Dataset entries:
= = = = =

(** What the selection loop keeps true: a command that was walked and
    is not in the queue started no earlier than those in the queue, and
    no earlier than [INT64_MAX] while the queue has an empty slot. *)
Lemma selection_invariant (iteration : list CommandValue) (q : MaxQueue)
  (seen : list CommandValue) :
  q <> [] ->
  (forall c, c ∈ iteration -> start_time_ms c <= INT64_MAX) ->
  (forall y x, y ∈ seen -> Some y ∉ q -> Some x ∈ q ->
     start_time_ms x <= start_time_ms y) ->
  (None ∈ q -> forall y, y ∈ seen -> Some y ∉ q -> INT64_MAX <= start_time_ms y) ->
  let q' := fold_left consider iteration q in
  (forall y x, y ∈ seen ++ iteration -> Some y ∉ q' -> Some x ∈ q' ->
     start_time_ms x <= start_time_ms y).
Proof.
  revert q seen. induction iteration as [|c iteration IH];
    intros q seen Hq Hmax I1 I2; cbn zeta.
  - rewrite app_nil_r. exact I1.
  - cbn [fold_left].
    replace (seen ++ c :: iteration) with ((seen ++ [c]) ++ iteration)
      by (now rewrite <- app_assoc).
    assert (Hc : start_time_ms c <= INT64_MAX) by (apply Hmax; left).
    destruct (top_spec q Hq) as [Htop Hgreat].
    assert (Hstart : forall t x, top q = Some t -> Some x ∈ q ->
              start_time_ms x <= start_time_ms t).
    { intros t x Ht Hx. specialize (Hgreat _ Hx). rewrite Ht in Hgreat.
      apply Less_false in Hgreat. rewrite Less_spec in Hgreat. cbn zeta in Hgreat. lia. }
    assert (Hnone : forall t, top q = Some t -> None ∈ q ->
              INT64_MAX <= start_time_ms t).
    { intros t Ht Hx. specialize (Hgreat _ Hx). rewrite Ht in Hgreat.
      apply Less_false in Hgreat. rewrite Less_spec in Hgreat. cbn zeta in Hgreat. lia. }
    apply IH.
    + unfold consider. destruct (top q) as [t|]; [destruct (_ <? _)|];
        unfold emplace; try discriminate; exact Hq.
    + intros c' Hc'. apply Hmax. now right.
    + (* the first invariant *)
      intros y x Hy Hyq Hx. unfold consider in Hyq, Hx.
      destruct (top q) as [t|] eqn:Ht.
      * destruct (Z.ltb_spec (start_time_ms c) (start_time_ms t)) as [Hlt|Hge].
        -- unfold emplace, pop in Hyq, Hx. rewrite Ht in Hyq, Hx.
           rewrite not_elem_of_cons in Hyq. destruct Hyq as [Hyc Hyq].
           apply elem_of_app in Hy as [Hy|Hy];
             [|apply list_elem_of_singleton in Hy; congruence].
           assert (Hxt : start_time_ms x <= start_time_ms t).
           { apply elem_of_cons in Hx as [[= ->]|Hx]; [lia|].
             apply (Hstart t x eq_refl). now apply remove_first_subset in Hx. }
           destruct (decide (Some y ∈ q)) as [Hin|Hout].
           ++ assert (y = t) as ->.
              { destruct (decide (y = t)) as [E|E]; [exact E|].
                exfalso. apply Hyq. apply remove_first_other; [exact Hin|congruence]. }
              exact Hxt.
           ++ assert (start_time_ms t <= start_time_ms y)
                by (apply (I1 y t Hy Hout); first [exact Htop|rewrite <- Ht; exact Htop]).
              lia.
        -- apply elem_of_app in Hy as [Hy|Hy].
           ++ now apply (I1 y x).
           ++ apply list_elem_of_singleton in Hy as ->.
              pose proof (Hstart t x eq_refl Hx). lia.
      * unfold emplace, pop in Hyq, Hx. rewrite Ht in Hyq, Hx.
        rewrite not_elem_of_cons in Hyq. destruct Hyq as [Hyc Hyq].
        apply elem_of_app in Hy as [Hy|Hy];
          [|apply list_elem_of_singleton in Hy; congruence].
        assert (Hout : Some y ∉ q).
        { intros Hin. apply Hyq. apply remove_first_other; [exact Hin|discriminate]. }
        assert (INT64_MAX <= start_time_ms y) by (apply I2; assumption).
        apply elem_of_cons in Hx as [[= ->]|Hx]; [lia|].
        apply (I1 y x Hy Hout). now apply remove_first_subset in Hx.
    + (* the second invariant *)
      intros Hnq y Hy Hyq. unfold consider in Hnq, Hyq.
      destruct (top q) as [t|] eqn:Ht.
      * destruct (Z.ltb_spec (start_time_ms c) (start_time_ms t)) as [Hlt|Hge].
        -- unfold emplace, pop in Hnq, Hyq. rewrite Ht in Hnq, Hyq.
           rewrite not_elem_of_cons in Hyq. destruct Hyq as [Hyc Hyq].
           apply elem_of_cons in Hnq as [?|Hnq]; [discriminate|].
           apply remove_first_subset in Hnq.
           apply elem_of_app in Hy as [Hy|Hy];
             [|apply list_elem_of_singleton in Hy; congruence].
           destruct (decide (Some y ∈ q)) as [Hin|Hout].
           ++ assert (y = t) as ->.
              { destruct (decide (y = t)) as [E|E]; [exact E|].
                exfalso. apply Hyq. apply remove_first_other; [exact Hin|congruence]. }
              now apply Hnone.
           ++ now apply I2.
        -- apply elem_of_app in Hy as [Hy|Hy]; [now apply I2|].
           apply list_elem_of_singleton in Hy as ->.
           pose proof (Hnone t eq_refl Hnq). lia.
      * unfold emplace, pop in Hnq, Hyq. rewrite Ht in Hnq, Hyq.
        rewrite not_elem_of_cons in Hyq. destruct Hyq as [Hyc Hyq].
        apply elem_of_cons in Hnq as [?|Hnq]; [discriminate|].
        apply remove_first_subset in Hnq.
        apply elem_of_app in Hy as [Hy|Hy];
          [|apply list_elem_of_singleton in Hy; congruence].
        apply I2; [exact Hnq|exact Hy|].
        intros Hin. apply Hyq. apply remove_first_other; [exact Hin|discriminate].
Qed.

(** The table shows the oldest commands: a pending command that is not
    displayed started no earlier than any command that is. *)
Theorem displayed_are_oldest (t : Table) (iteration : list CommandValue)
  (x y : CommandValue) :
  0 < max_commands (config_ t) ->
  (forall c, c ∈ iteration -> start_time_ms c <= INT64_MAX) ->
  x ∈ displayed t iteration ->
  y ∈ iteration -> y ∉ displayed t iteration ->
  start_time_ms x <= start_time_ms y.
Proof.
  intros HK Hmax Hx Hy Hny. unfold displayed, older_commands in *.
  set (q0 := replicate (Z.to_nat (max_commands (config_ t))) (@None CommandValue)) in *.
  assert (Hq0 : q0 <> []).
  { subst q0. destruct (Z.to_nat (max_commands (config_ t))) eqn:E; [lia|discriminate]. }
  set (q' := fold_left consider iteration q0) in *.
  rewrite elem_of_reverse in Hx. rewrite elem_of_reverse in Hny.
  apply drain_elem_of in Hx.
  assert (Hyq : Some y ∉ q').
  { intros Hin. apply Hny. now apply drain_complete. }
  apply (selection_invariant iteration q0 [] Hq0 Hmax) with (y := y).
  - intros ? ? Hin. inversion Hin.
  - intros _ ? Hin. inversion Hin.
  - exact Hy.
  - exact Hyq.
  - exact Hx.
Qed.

= = = = =

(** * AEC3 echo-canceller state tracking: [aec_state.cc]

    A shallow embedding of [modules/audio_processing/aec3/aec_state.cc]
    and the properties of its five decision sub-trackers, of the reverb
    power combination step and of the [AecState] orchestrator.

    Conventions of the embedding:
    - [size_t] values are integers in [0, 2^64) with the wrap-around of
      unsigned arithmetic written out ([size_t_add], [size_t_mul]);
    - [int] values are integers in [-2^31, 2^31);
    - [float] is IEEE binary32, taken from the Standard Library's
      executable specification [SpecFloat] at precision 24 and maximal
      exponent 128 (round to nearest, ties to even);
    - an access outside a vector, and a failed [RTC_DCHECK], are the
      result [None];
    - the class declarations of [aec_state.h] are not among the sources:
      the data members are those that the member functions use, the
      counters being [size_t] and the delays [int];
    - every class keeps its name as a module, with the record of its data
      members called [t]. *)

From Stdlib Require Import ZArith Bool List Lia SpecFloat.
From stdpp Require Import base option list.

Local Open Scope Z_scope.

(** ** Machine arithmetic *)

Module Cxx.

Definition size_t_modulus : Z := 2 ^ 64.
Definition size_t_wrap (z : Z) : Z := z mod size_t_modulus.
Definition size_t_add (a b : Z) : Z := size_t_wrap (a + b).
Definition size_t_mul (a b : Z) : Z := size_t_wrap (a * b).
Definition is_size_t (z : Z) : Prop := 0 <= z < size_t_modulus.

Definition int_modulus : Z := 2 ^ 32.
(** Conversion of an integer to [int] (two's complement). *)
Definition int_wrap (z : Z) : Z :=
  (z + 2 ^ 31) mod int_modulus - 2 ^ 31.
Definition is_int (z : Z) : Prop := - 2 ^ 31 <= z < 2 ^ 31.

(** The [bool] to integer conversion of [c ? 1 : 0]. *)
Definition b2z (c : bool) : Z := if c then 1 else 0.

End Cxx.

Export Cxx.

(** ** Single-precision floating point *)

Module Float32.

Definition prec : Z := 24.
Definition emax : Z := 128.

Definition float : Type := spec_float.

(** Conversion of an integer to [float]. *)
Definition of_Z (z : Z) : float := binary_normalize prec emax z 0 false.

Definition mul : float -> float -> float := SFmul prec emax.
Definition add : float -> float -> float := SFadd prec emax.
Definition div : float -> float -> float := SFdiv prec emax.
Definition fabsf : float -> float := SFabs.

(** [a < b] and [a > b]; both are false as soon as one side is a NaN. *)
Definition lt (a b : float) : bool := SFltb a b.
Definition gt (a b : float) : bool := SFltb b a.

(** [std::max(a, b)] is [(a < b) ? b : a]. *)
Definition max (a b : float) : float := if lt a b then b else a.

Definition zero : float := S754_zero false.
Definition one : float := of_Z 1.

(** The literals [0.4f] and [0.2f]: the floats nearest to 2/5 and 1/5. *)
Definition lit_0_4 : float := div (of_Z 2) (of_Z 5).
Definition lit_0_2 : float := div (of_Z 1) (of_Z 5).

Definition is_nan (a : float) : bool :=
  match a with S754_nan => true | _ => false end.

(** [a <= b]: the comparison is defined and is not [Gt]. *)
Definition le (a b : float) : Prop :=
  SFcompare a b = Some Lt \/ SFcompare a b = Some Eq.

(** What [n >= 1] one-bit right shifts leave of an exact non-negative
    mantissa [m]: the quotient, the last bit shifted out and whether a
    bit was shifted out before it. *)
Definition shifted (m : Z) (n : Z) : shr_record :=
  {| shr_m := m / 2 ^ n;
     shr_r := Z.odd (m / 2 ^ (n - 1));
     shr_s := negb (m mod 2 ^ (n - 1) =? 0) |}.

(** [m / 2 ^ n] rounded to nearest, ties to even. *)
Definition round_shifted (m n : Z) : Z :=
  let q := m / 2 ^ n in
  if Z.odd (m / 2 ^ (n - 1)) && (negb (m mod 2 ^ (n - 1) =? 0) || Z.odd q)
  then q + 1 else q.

= = = = =

Check each line above for the string "What" and copy those that have it.

Solution to this task:
(** What the selection loop keeps true: a command that was walked and
(** What [n >= 1] one-bit right shifts leave of an exact non-negative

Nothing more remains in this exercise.